(* ===== verification/Reclamation.v ===== *)
(** Deletion and collection keep the archive sound: a deleted snapshot takes
    its artifact rows with it in one transaction, and a collected blob is one
    that no artifact row refers to, whatever fails on the way. *)
From stdpp Require Import prelude strings gmap sorting list.
From Stdlib Require Import ZArith Ascii Lia.
From Stdlib.Strings Require Import Byte.
From S2P Require Import Prelude Errors Contract Externals Validation Chunks Fingerprint Pagination.
From S2P Require Import Tables Store Storage Uploads Receipts Completion Deletion Archive.
From S2P Require Import Invariants Publication.

Section Deleting.
Context `{EV : Env} `{UL : UuidLib} `{TL : TimeLib} `{ML : MimeLib} `{SL : ShaLib} `{ZL : ZstdLib} `{JL : JsonLib}.
Context (st : AppState).
Abbreviation owner := (Storage.owner_namespace st).

Lemma select_one_update_other {R} (q p : R -> bool) (f : R -> R) t :
  (forall r, p r = true -> q r = false /\ q (f r) = false) -> select_one q (update p f t) = select_one q t.
Proof.
  intros H. unfold select_one, select, update. induction t as [|r t IH]; [done|]. simpl. rewrite !filter_cons.
  destruct (p r) eqn:Ep.
  - destruct (H r Ep) as [E1 E2]. rewrite E1, E2. simpl. exact IH.
  - destruct (q r); simpl; [done|exact IH].
Qed.
(* ===== verification/Restart.v ===== *)
(** The recovery pass keeps what the archive promises, wherever it stops: the
    artifacts of live snapshots keep their rows and files, the chunks of open
    uploads stay on disk. *)
From stdpp Require Import prelude strings gmap sorting list.
From Stdlib Require Import ZArith Ascii Lia.
From Stdlib.Strings Require Import Byte.
From S2P Require Import Prelude Errors Contract Externals Validation Chunks Fingerprint Pagination.
From S2P Require Import Tables Store Storage Uploads Receipts Completion Deletion Recovery Archive.
From S2P Require Import Invariants Assembly Publication Reclamation Visibility Catalogue Lifecycle Ledger.

(* ------------------------------------------------------------------ *)
(** ** What recovery leaves of the archive *)

(** What the invariants read of a row; sort keys and fingerprints are not in it. *)
Definition snapshot_key (q : Snapshot.row) : bool * PublishedHeader := (live q, header q).
Definition artifact_key (a : ArtifactRow.row) : string * PublishedArtifact :=
  (ArtifactRow.snapshot_id a, published_artifact a).

Record archive_kept (s0 s : Store) : Prop := {
  ak_blobs : stored_blobs (db s) = stored_blobs (db s0);
  ak_snapshots : snapshot_key <$> snapshots (db s) = snapshot_key <$> snapshots (db s0);
  ak_rows : forall a, a ∈ artifact_rows (db s) ->
            exists a0, a0 ∈ artifact_rows (db s0) /\ artifact_key a = artifact_key a0;
  ak_artifacts : forall q, q ∈ snapshots (db s0) -> live q = true ->
    published_artifact <$> artifacts_of (Snapshot.id q) (db s) = published_artifact <$> artifacts_of (Snapshot.id q) (db s0);
  ak_files : forall b, b ∈ stored_blobs (db s0) ->
             files s !! blob_path (sb_digest b) = files s0 !! blob_path (sb_digest b);
}.
#[export] Instance archive_kept_draw s0 : DrawStable (archive_kept s0).
Proof. by intros s [? ? ? ? ?]. Qed.

Lemma keys_known (l l' : list Snapshot.row) q : snapshot_key <$> l = snapshot_key <$> l' -> q ∈ l ->
  exists q', q' ∈ l' /\ snapshot_key q' = snapshot_key q.
Proof.
  intros E Hq. apply (list_elem_of_fmap_2 snapshot_key) in Hq. rewrite E in Hq.
  apply list_elem_of_fmap in Hq as (q' & Eq & Hq'). by exists q'.
Qed.
Lemma keys_ids (l l' : list Snapshot.row) : snapshot_key <$> l = snapshot_key <$> l' ->
  Snapshot.id <$> l = Snapshot.id <$> l'.
Proof.
  intros E. assert (Hid : forall k : list Snapshot.row, Snapshot.id <$> k = (fun x => ph_id x.2) <$> (snapshot_key <$> k)).
  { intros k. by rewrite <-list_fmap_compose. }
  by rewrite !Hid, E.
Qed.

**What you have to do**. Each line in the listing is to be returned exactly.

**Task output**.
(* ===== verification/Reclamation.v ===== *)
(** Deletion and collection keep the archive sound: a deleted snapshot takes
    its artifact rows with it in one transaction, and a collected blob is one
    that no artifact row refers to, whatever fails on the way. *)
From stdpp Require Import prelude strings gmap sorting list.
From Stdlib Require Import ZArith Ascii Lia.
From Stdlib.Strings Require Import Byte.
From S2P Require Import Prelude Errors Contract Externals Validation Chunks Fingerprint Pagination.
From S2P Require Import Tables Store Storage Uploads Receipts Completion Deletion Archive.
From S2P Require Import Invariants Publication.

Section Deleting.
Context `{EV : Env} `{UL : UuidLib} `{TL : TimeLib} `{ML : MimeLib} `{SL : ShaLib} `{ZL : ZstdLib} `{JL : JsonLib}.
Context (st : AppState).
Abbreviation owner := (Storage.owner_namespace st).

Lemma select_one_update_other {R} (q p : R -> bool) (f : R -> R) t :
  (forall r, p r = true -> q r = false /\ q (f r) = false) -> select_one q (update p f t) = select_one q t.
Proof.
  intros H. unfold select_one, select, update. induction t as [|r t IH]; [done|]. simpl. rewrite !filter_cons.
  destruct (p r) eqn:Ep.
  - destruct (H r Ep) as [E1 E2]. rewrite E1, E2. simpl. exact IH.
  - destruct (q r); simpl; [done|exact IH].
Qed.
(* ===== verification/Restart.v ===== *)
(** The recovery pass keeps what the archive promises, wherever it stops: the
    artifacts of live snapshots keep their rows and files, the chunks of open
    uploads stay on disk. *)
From stdpp Require Import prelude strings gmap sorting list.
From Stdlib Require Import ZArith Ascii Lia.
From Stdlib.Strings Require Import Byte.
From S2P Require Import Prelude Errors Contract Externals Validation Chunks Fingerprint Pagination.
From S2P Require Import Tables Store Storage Uploads Receipts Completion Deletion Recovery Archive.
From S2P Require Import Invariants Assembly Publication Reclamation Visibility Catalogue Lifecycle Ledger.

(* ------------------------------------------------------------------ *)
(** ** What recovery leaves of the archive *)

(** What the invariants read of a row; sort keys and fingerprints are not in it. *)
Definition snapshot_key (q : Snapshot.row) : bool * PublishedHeader := (live q, header q).
Definition artifact_key (a : ArtifactRow.row) : string * PublishedArtifact :=
  (ArtifactRow.snapshot_id a, published_artifact a).

Record archive_kept (s0 s : Store) : Prop := {
  ak_blobs : stored_blobs (db s) = stored_blobs (db s0);
  ak_snapshots : snapshot_key <$> snapshots (db s) = snapshot_key <$> snapshots (db s0);
  ak_rows : forall a, a ∈ artifact_rows (db s) ->
            exists a0, a0 ∈ artifact_rows (db s0) /\ artifact_key a = artifact_key a0;
  ak_artifacts : forall q, q ∈ snapshots (db s0) -> live q = true ->
    published_artifact <$> artifacts_of (Snapshot.id q) (db s) = published_artifact <$> artifacts_of (Snapshot.id q) (db s0);
  ak_files : forall b, b ∈ stored_blobs (db s0) ->
             files s !! blob_path (sb_digest b) = files s0 !! blob_path (sb_digest b);
}.
#[export] Instance archive_kept_draw s0 : DrawStable (archive_kept s0).
Proof. by intros s [? ? ? ? ?]. Qed.

Lemma keys_known (l l' : list Snapshot.row) q : snapshot_key <$> l = snapshot_key <$> l' -> q ∈ l ->
  exists q', q' ∈ l' /\ snapshot_key q' = snapshot_key q.
Proof.
  intros E Hq. apply (list_elem_of_fmap_2 snapshot_key) in Hq. rewrite E in Hq.
  apply list_elem_of_fmap in Hq as (q' & Eq & Hq'). by exists q'.
Qed.
Lemma keys_ids (l l' : list Snapshot.row) : snapshot_key <$> l = snapshot_key <$> l' ->
  Snapshot.id <$> l = Snapshot.id <$> l'.
Proof.
  intros E. assert (Hid : forall k : list Snapshot.row, Snapshot.id <$> k = (fun x => ph_id x.2) <$> (snapshot_key <$> k)).
  { intros k. by rewrite <-list_fmap_compose. }
  by rewrite !Hid, E.
Qed.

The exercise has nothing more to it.